Efficient Mass Spectrometry Peak Detection by Combining Resolution Enhancement and Image Segmentation

Abstract

Mass spectrometry data may be affected by random noise and baseline drift due to experimental instruments and conditions, posing significant challenges for detecting spectral peaks, particularly when identifying weak and separating overlapping peaks. To increase the sensitivity and enhance the resolution, we propose a mass spectral peak detection algorithm that integrates resolution enhancement and image segmentation. Initially, the extended Mexican hat wavelet is proposed by integrating the peak sharpening method with its wavelet. This approach accurately transforms mass spectra into wavelet space using the continuous wavelet transform. Subsequently, the triangular single-peak thresholding method, a more suitable threshold segmentation approach for spectral analysis, is introduced to identify ridges in the two-dimensional wavelet space. Compared to traditional Otsu and its improved variants, long-tailed single-peaked histograms are more effectively processed by this method with lower computational complexity, enabling faster identification of segmentation thresholds and image segmentation.

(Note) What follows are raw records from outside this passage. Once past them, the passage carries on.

(** A worker's step keeps the batch invariant. *)
Lemma worker_step_inv b l1 w l2 b' w' added extra :
  batch_inv b (l1 ++ w :: l2) added extra -> worker_step b w = Some (b', w') ->
  0 <= extra <= 1 -> len added + len (l1 ++ w :: l2) + 1 < 2 ^ 64 ->
  batch_inv b' (l1 ++ w' :: l2) added extra.
Proof.
  intros (pr & HP & HF & HC) Hw He Hb. unfold batch_inv. rewrite held_app in HP. rewrite busy_app in HC.
  pose proof (busy_range (l1 ++ l2)) as Hbr.
  assert (len (m_queue b) <= len added) as Hq.
  { unfold len. apply Permutation_length in HP. rewrite HP, length_app. lia. }
  assert (len (l1 ++ w :: l2) = len (l1 ++ l2) + 1) as HL.
  { unfold len. rewrite !length_app. cbn [length]. lia. }
  destruct w as [|t|t| |]; cbn [worker_step] in Hw.
  - destruct (m_queue b) as [|t q] eqn:Eq; [done|]. injection Hw as <- <-. exists pr. rewrite held_app, busy_app.
    cbn [m_queue m_batch_failed m_pending_count held1 busy1 quiet app] in *.
    unfold len in *. cbn [length] in *. split_and!; [|done|lia].
    rewrite HP. cbn [app]. apply Permutation_middle.
  - destruct (VerifySingle t) eqn:Ev; [|destruct (m_batch_failed b) eqn:Ef]; injection Hw as <- <-;
      exists (t :: pr); rewrite held_app, busy_app; cbn [m_queue m_batch_failed m_pending_count held1 busy1 quiet app existsb] in *;
      (split_and!; [rewrite HP; f_equiv; apply Permutation_middle| |lia]);
      unfold invalid at 1; rewrite Ev; cbn [negb orb]; congruence.
  - injection Hw as <- <-. exists pr. rewrite held_app, busy_app. done.
  - injection Hw as <- <-. exists pr. rewrite held_app, busy_app.
    cbn [m_queue m_batch_failed m_pending_count held1 busy1 quiet] in *.
    pose proof (len_nonneg (m_queue b)). rewrite u64_small by lia.
    assert (held1 (if m_pending_count b - 1 =? 0 then WNotify else WIdle) = [] /\
            busy1 (if m_pending_count b - 1 =? 0 then WNotify else WIdle) = 0) as [-> ->].
    { by destruct (_ =? 0). }
    split_and!; [done|done|lia].
  - injection Hw as <- <-. exists pr. rewrite held_app, busy_app. done.
Qed.
(** A block that fails on a later input leaves the outputs of its earlier
    transactions visible in the cache. *)
Example ApplyBlock_failure_leaves_phantom :
  let coinbase := mkTx 1 [mkTxIn (mkOutPoint zero256 0xffffffff) [1; 2] 0xffffffff] [mkTxOut 5000 [81]] 0 in
  let bad := mkTx 1 [mkTxIn (mkOutPoint (le_bytes 32 99) 0) [4] 0xffffffff] [mkTxOut 900 [83]] 0 in
  let block := mkBlock Header_SetNull (SerializeBlockTransactions [coinbase; bad]) in
  let '(b1, s1) := ApplyBlock mem_sha demo_store block 6 zero256 in
  let phantom := mkOutPoint (Tx_GetHash mem_sha coinbase) 0 in
  (b1, fst (HaveUTXO demo_store phantom), fst (HaveUTXO s1 phantom)) = (false, false, true).
Proof. vm_compute. reflexivity. Qed.

(** A block that spends the same database output twice is applied: its deletion
    is still in the batch when the second input is looked up. *)
Example ApplyBlock_accepts_double_spend :
  let coinbase := mkTx 1 [mkTxIn (mkOutPoint zero256 0xffffffff) [1; 2] 0xffffffff] [mkTxOut 5000 [81]] 0 in
  let a := mkTx 1 [mkTxIn sample_op [4] 0xffffffff] [mkTxOut 900 [83]] 0 in
  let b := mkTx 2 [mkTxIn sample_op [4] 0xffffffff] [mkTxOut 901 [83]] 0 in
  let block := mkBlock Header_SetNull (SerializeBlockTransactions [coinbase; a; b]) in
  fst (ApplyBlock mem_sha demo_store block 6 zero256) = true.
Proof. vm_compute. reflexivity. Qed.

(** An undo record is stored under a key the consistency walk takes for an
    output, so the walk fails as soon as a block has been applied. *)
Example VerifyConsistency_fails_on_undo_data :
  let s1 := snd (ApplyBlock mem_sha demo_store demo_block 6 zero256) in
  (VerifyConsistency demo_store, VerifyConsistency s1) = (true, false).
Proof. vm_compute. reflexivity. Qed.
Notation "'check' x 'from' m ; k" := (v_bind m (fun x => k))
  (at level 10, x name, m at level 100, k at level 200,
   format "'[v' 'check'  x  'from'  m ; '/' k ']'") : dil_scope.
Notation "'refuse' b 'with' e ; k" := (if b then v_err e else k)
  (at level 10, b at level 100, e at level 100, k at level 200,
   format "'[v' 'refuse'  b  'with'  e ; '/' k ']'") : dil_scope.

(** ** Structure *)

Definition MAX_MONEY : Z := 21000000 * COIN.
Definition MoneyRange (nValue : Z) : bool := (nValue >=? 0) && (nValue <=? MAX_MONEY).
Definition MAX_TRANSACTION_SIZE : Z := 1000000.
Definition MAX_OUTPUT_COUNT : Z := 10000.
Definition CONSENSUS_DUST_THRESHOLD : Z := 50000.
Definition TX_COINBASE_MATURITY : Z := 100.
Definition MAX_INPUT_COUNT_PER_TX : Z := 10000.

Definition is_op_return (o : CTxOut) : bool :=
  match scriptPubKey o with b :: _ => b =? 0x6a | [] => false end.

(** The output loop; [totalOut += txout.nValue] adds in [uint64_t] and stores
    an [int64_t]. *)
Fixpoint check_outputs (totalOut : Z) (outs : list CTxOut) : result TxError unit :=
  match outs with
  | [] => Ok tt
  | txout :: outs' =>
      if is_op_return txout then check_outputs totalOut outs'
      else
        reject nValue txout <=? 0 with OutputNotPositive;
        reject nValue txout <? CONSENSUS_DUST_THRESHOLD with OutputDust;
        reject negb (MoneyRange (i64 (nValue txout))) with OutputRange;
        let totalOut := i64 (u64 (totalOut + nValue txout)) in
        reject negb (MoneyRange totalOut) with OutputTotalRange;
        check_outputs totalOut outs'
  end.

Definition CheckDuplicateInputs (tx : CTransaction) : bool := unique_prevouts ∅ (vin tx).

Definition CheckTransactionBasic (tx : CTransaction) : result TxError unit :=
  reject Tx_IsNull tx with TxNull;
  reject tx_nVersion tx =? 0 with VersionZero;
  reject tx_nVersion tx >? 255 with VersionTooBig;
  match
    (if IsCoinBase tx then
       match vin tx with
       | [txin] =>
           reject negb (OutPoint_IsNull (prevout txin)) with CoinbasePrevout;
           reject (len (scriptSig txin) <? 2) || (len (scriptSig txin) >? 20000) with CoinbaseScriptSize;
           Ok tt
       | _ => Err CoinbaseInputs
       end
     else
       reject bool_decide (vin tx = []) with NoInputs;
       reject existsb (fun txin => OutPoint_IsNull (prevout txin)) (vin tx) with NullPrevout;
       Ok tt)
  with
  | Err e => Err e
  | Ok _ =>
      reject bool_decide (vout tx = []) with NoOutputs;
      reject len (vout tx) >? MAX_OUTPUT_COUNT with TooManyOutputs;
      match check_outputs 0 (vout tx) with
      | Err e => Err e
      | Ok _ =>
          reject GetSerializedSize tx >? MAX_TRANSACTION_SIZE with TxTooLarge;
          reject negb (CheckDuplicateInputs tx) with DuplicateInputs;
          Ok tt
      end
  end.

(** ** Inputs *)

Section Inputs.
  Context {S : Type} `{CV : CoinsView S}.
  Variable g_chainParams : option ChainParams.

Definition get_coin (k : COutPoint) : Val S (option CUTXOEntry) :=
  fun s => let '(e, s') := coins_get s k in (Ok e, s').

(** Run a check on each input's coin. *)
Fixpoint for_coins {A} (f : A -> CTxIn -> option CUTXOEntry -> result TxError A) (a : A) (ins : list CTxIn)
  : Val S A :=
  match ins with
  | [] => v_ret a
  | txin :: ins' =>
      check e from get_coin (prevout txin);
      check a' from v_lift (f a txin e);
      for_coins f a' ins'
  end.

Definition have_inputs (ins : list CTxIn) : Val S unit :=
  for_coins (fun _ _ e => match e with Some _ => Ok tt | None => Err MissingUTXO end) tt ins.

Definition maturity : Z :=
  match g_chainParams with Some p => u32 (coinbaseMaturity p) | None => TX_COINBASE_MATURITY end.

Definition CheckCoinbaseMaturity (tx : CTransaction) (currentHeight : Z) : Val S unit :=
  for_coins (fun _ _ e =>
    match e with
    | None => Err MissingForMaturity
    | Some entry =>
        if ue_fCoinBase entry then
          let confirmations := u32 (currentHeight - ue_nHeight entry) in
          reject confirmations <? maturity with Immature; Ok tt
        else Ok tt
    end) tt (vin tx).

Definition CalculateTotalInputValue (tx : CTransaction) : Val S Z :=
  for_coins (fun totalIn _ e =>
    match e with
    | None => Err MissingForTotal
    | Some entry =>
        reject negb (MoneyRange (i64 (nValue (ue_out entry)))) with InputRange;
        let newTotal := i64 (u64 (totalIn + nValue (ue_out entry))) in
        reject negb (MoneyRange newTotal) with InputTotalRange;
        Ok newTotal
    end) 0 (vin tx).
(* ===== verification/Dfmp.v ===== *)
(** * Fair mining: identities, heat and difficulty multipliers (dfmp/dfmp.h, dfmp/dfmp.cpp)

    Miner identities, the sliding-window heat tracker with its file format, the
    fixed-point penalty curves of every protocol version and the target they
    scale.  Multipliers are [int64_t] and wrap; SHA3-256 is a variable. *)

From S2P Require Import Prelude Uint256 Transaction.

(** ** Identities *)

Abbreviation Identity := (list Z).

Definition null_identity : Identity := replicate 20 0.
Definition Identity_IsNull (id : Identity) : bool := forallb (fun b => b =? 0) id.
(** [Identity(const uint8_t* bytes)] copies 20 bytes. *)
Definition Identity_of (bytes : list Z) : Identity := take 20 bytes.

Section Derive.
  Variable SHA3_256 : list Z -> uint256.

Definition DeriveIdentityFromScript (scriptPubKey : list Z) : Identity :=
  match scriptPubKey with
  | [] => null_identity
  | _ => Identity_of (SHA3_256 scriptPubKey)
  end.

Definition DeriveIdentity (coinbaseTx : CTransaction) : Identity :=
  match vout coinbaseTx with
  | [] => null_identity
  | out :: _ => DeriveIdentityFromScript (scriptPubKey out)
  end.
End Derive.

(** ** The heat tracker *)

Definition OBSERVATION_WINDOW : Z := 360.
Definition FREE_TIER_THRESHOLD : Z := 12.

Record CHeatTracker := mkTracker {
  m_window : list (Z * Identity);
  m_heatCache : gmap Identity Z
}.

Definition empty_tracker : CHeatTracker := mkTracker [] ∅.

(** [m_heatCache[identity]++] and its guarded decrement. *)
Definition cache_inc (c : gmap Identity Z) (id : Identity) : gmap Identity Z :=
  <[id := default 0 (c !! id) + 1]> c.
Definition cache_dec (c : gmap Identity Z) (id : Identity) : gmap Identity Z :=
  match c !! id with
  | Some n => if n - 1 <=? 0 then delete id c else <[id := n - 1]> c
  | None => c
  end.

(** [while (!m_window.empty() && m_window.front().first <= bound) pop_front]. *)
Fixpoint pop_old (bound : Z) (w : list (Z * Identity)) (c : gmap Identity Z) : CHeatTracker :=
  match w with
  | [] => mkTracker [] c
  | (h, id) :: w' => if h <=? bound then pop_old bound w' (cache_dec c id) else mkTracker w c
  end.

Definition OnBlockConnected (t : CHeatTracker) (height : Z) (identity : Identity) : CHeatTracker :=
  pop_old (height - OBSERVATION_WINDOW) (m_window t ++ [(height, identity)])
          (cache_inc (m_heatCache t) identity).

(** [while (!m_window.empty() && m_window.back().first >= height) pop_back], on
    the reversed window. *)
Fixpoint pop_recent (height : Z) (rw : list (Z * Identity)) (c : gmap Identity Z) : CHeatTracker :=
  match rw with
  | [] => mkTracker [] c
  | (h, id) :: rw' => if h >=? height then pop_recent height rw' (cache_dec c id)
                      else mkTracker (rev rw) c
  end.

Definition OnBlockDisconnected (t : CHeatTracker) (height : Z) : CHeatTracker :=
  pop_recent height (rev (m_window t)) (m_heatCache t).

Definition GetHeat (t : CHeatTracker) (identity : Identity) : Z := default 0 (m_heatCache t !! identity).
Definition GetEffectiveHeat (t : CHeatTracker) (identity : Identity) : Z :=
  Z.max 0 (GetHeat t identity - FREE_TIER_THRESHOLD).
Definition Heat_Clear (t : CHeatTracker) : CHeatTracker := empty_tracker.
Definition GetWindowSize (t : CHeatTracker) : Z := len (m_window t).
Definition GetUniqueMinerCount (t : CHeatTracker) : Z := Z.of_nat (size (m_heatCache t)).

(** *** Persistence *)

Definition HEAT_FILE_MAGIC : Z := 0x48454154.
Definition HEAT_FILE_VERSION : Z := 1.

Definition heat_entry (e : Z * Identity) : list Z := le_bytes 4 (u32 e.1) ++ e.2.

Definition SaveToFile (t : CHeatTracker) (tipHeight : Z) : list Z :=
  le_bytes 4 HEAT_FILE_MAGIC ++ le_bytes 4 HEAT_FILE_VERSION ++ le_bytes 4 (u32 tipHeight) ++
  le_bytes 4 (u32 (len (m_window t))) ++ concat (heat_entry <$> m_window t).

Inductive HeatFileError : Set := HeatCorrupt | HeatStale | HeatTooMany | HeatTruncated.
(** Deleting the keys of a list. *)
Lemma batch_get_erased (l : list (list Z * list Z)) key old :
  batch_get ((fun kv => Delete kv.1) <$> l) key old = if decide (key ∈ l.*1) then None else old.
Proof.
  revert old. induction l as [|[k v] l IH]; intros old; [done|]. cbn [fmap list_fmap batch_get fst]. rewrite IH.
  pose proof (elem_of_cons (l.*1) key k) as HC. repeat case_decide; naive_solver.
Qed.

Definition ours (key : list Z) : bool := is_prefix KEY_PREFIX key || is_prefix MIK_PUBKEY_PREFIX key || is_prefix LAST_MINED_PREFIX key.

(** A complete scan finds every key of the three tables. *)
Lemma clear_get (d d' : D) key : (db_Iterate d).2 = true -> ours key = true ->
  db_Write d ((fun kv => Delete kv.1) <$> filter (fun kv => is_prefix KEY_PREFIX kv.1 || is_prefix MIK_PUBKEY_PREFIX kv.1
                                      || is_prefix LAST_MINED_PREFIX kv.1 = true) (db_Iterate d).1) = Some d' -> db_Get d' key = None.
Proof.
  intros HI Hk HW. rewrite (db_Get_Write _ _ _ key HW), batch_get_erased. case_decide as Hn; [done|]. destruct (db_Get d key) as [v|] eqn:E; [|done].
  destruct Hn. apply list_elem_of_fmap. exists (key, v). split; [done|]. apply list_elem_of_filter. split; [exact Hk|].
  by apply db_Iterate_complete.
Qed.
(* ===== verification/Cooldown.v ===== *)
(** * Miner cooldown (vdf/cooldown_tracker.h, vdf/cooldown_tracker.cpp)

    [CCooldownTracker]: who won which height, how long a winner must wait, the
    lifetime miner counts and the registration rate.  A [std::map] is a [gmap]
    whose ordered iteration is [map_ordered]; a [std::multiset<int>] is a sorted
    list.  The lazily filled counters are state, so a query returns the tracker
    it leaves behind. *)

From S2P Require Import Prelude Transaction Dfmp IdentityDb.

Abbreviation Address := (list Z).

(** ** Ordered iteration *)

Definition key_le {A} (a b : Z * A) : Prop := a.1 <= b.1.
#[export] Instance key_le_dec {A} : RelDecision (@key_le A).
Proof. intros a b. unfold key_le. apply _. Defined.

Definition map_ordered {A} (m : gmap Z A) : list (Z * A) := merge_sort key_le (map_to_list m).

(** [lower_bound(lo)] while [it->first <= hi]. *)
Definition in_range {A} (m : gmap Z A) (lo hi : Z) : list (Z * A) :=
  filter (fun e => lo <= e.1 <= hi) (map_ordered m).

Definition unique_winners (m : gmap Z Address) (lo hi : Z) : Z :=
  Z.of_nat (size (list_to_set (in_range m lo hi).*2 : gset Address)).

(** The [rbegin]-to-[rend] search for an address's latest height. *)
Definition last_height (m : gmap Z Address) (a : Address) : option Z :=
  match filter (fun e => e.2 = a) (rev (map_ordered m)) with
  | e :: _ => Some e.1
  | [] => None
  end.

(** Iteration over a map keyed by address, in [std::array]'s order. *)
Definition addr_le {A} (a b : Address * A) : Prop := identity_le a.1 b.1.
#[export] Instance addr_le_dec {A} : RelDecision (@addr_le A).
Proof. intros a b. unfold addr_le. apply _. Defined.
Definition addr_ordered {A} (m : gmap Address A) : list (Address * A) := merge_sort addr_le (map_to_list m).

Fixpoint ms_insert (x : Z) (l : list Z) : list Z :=
  match l with
  | [] => [x]
  | y :: l' => if y <=? x then y :: ms_insert x l' else x :: l
  end.

Fixpoint ms_erase (x : Z) (l : list Z) : list Z :=
  match l with
  | [] => []
  | y :: l' => if y =? x then l' else y :: ms_erase x l'
  end.

(** ** The tracker *)

Record CooldownConfig := mkCooldownConfig {
  m_activeWindow : Z;
  m_shortWindow : Z;
  m_stabilizationHeight : Z;
  m_targetBlockTime : Z;
  m_timeBasedExpiryRetiredHeight : Z;
  m_timeDecayActivationHeight : Z;
  m_timeDecaySeconds : Z
}.

(** The constructor's arguments; the decay must be positive. *)
Definition cooldown_config (activeWindow shortWindow activationHeight targetBlockTime
    timeBasedExpiryRetiredHeight timeDecayActivationHeight timeDecaySeconds : Z) : CooldownConfig :=
  mkCooldownConfig activeWindow shortWindow activationHeight targetBlockTime timeBasedExpiryRetiredHeight
    timeDecayActivationHeight (if timeDecaySeconds >? 0 then timeDecaySeconds else 60).

Record CCooldownTracker := mkCooldown {
  cd_config : CooldownConfig;
  m_lastWinHeight : gmap Address Z;
  m_heightToWinner : gmap Z Address;
  m_lastWinTimestamp : gmap Address Z;
  m_heightToTimestamp : gmap Z Z;
  m_heightToRegistration : gmap Z Address;
  m_lifetimeBlockCount : gmap Address Z;
  m_mikHeights : gmap Address (list Z);
  m_cachedActiveMiners : Z;
  m_cachedAtHeight : Z;
  m_cachedShortActiveMiners : Z;
  m_cachedShortAtHeight : Z
}.

Definition new_cooldown (c : CooldownConfig) : CCooldownTracker := mkCooldown c ∅ ∅ ∅ ∅ ∅ ∅ ∅ 0 (-1) 0 (-1).
(* ===== verification/VdfValidation.v ===== *)
(** * VDF block rules (consensus/vdf_validation.h, consensus/vdf_validation.cpp, vdf/coinbase_vdf.h)

    The proof in the coinbase and its commitment, the miner's challenge, and the
    rules on who may mine: cooldown, consecutive blocks, window cap, hardware
    commitment, attestations, expiry and registration rate, with the preflight a
    rival tip goes through.  The Wesolowski verifier, SHA3-256 and Dilithium3
    are variables; the block database is a partial function from hashes to
    blocks and the DNA registry one from identities to the stored hash. *)

From S2P Require Import Prelude Uint256 ChainParams Block BlockIndex Transaction BlockTxs UtxoStore.
From S2P Require Import Dfmp Mik IdentityDb Cooldown Attestation.

Inductive VdfError : Set :=
| NotVdfBlock | NullVdfOutput | NullVdfProofHash | CoinbaseUndecodable | FirstNotCoinbase
| NoVdfProof | ProofHashMismatch | NoMinerAddress | WesolowskiFailed
| NoMikIdentity | InCooldown | ConsecutiveLimit (n : Z)
| EmptyVtx | UnsupportedTxCount | CoinbaseNoInputs | MikParseFailed
| MissingDnaCommitment | DnaHashMismatch | WindowCapExceeded (n : Z)
| MissingAttestations | TooFewAttestations (n : Z) | SeedKeysMissing | AttestationsInvalid (e : AttestError)
| UnknownReference | MikExpired | RegistrationRate (n : Z).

Ultimately, peak positions are determined by utilizing ridge and valley lines in wavelet space along with the original spectrum. To evaluate the performance of the peak recognition algorithm, two metrics are introduced: the receiver operating characteristic (ROC) curve and the balanced F score (F1 score). When compared to multi-scale peak detection (MSPD), continuous wavelet transform and image segmentation (CWT-IS), the developed approach is more suitable for weak and highly overlapping peaks. The robustness and practicality of the method are verified through peak detection using matrix-assisted laser desorption ionization-time of flight (MALDI-TOF) mass spectra.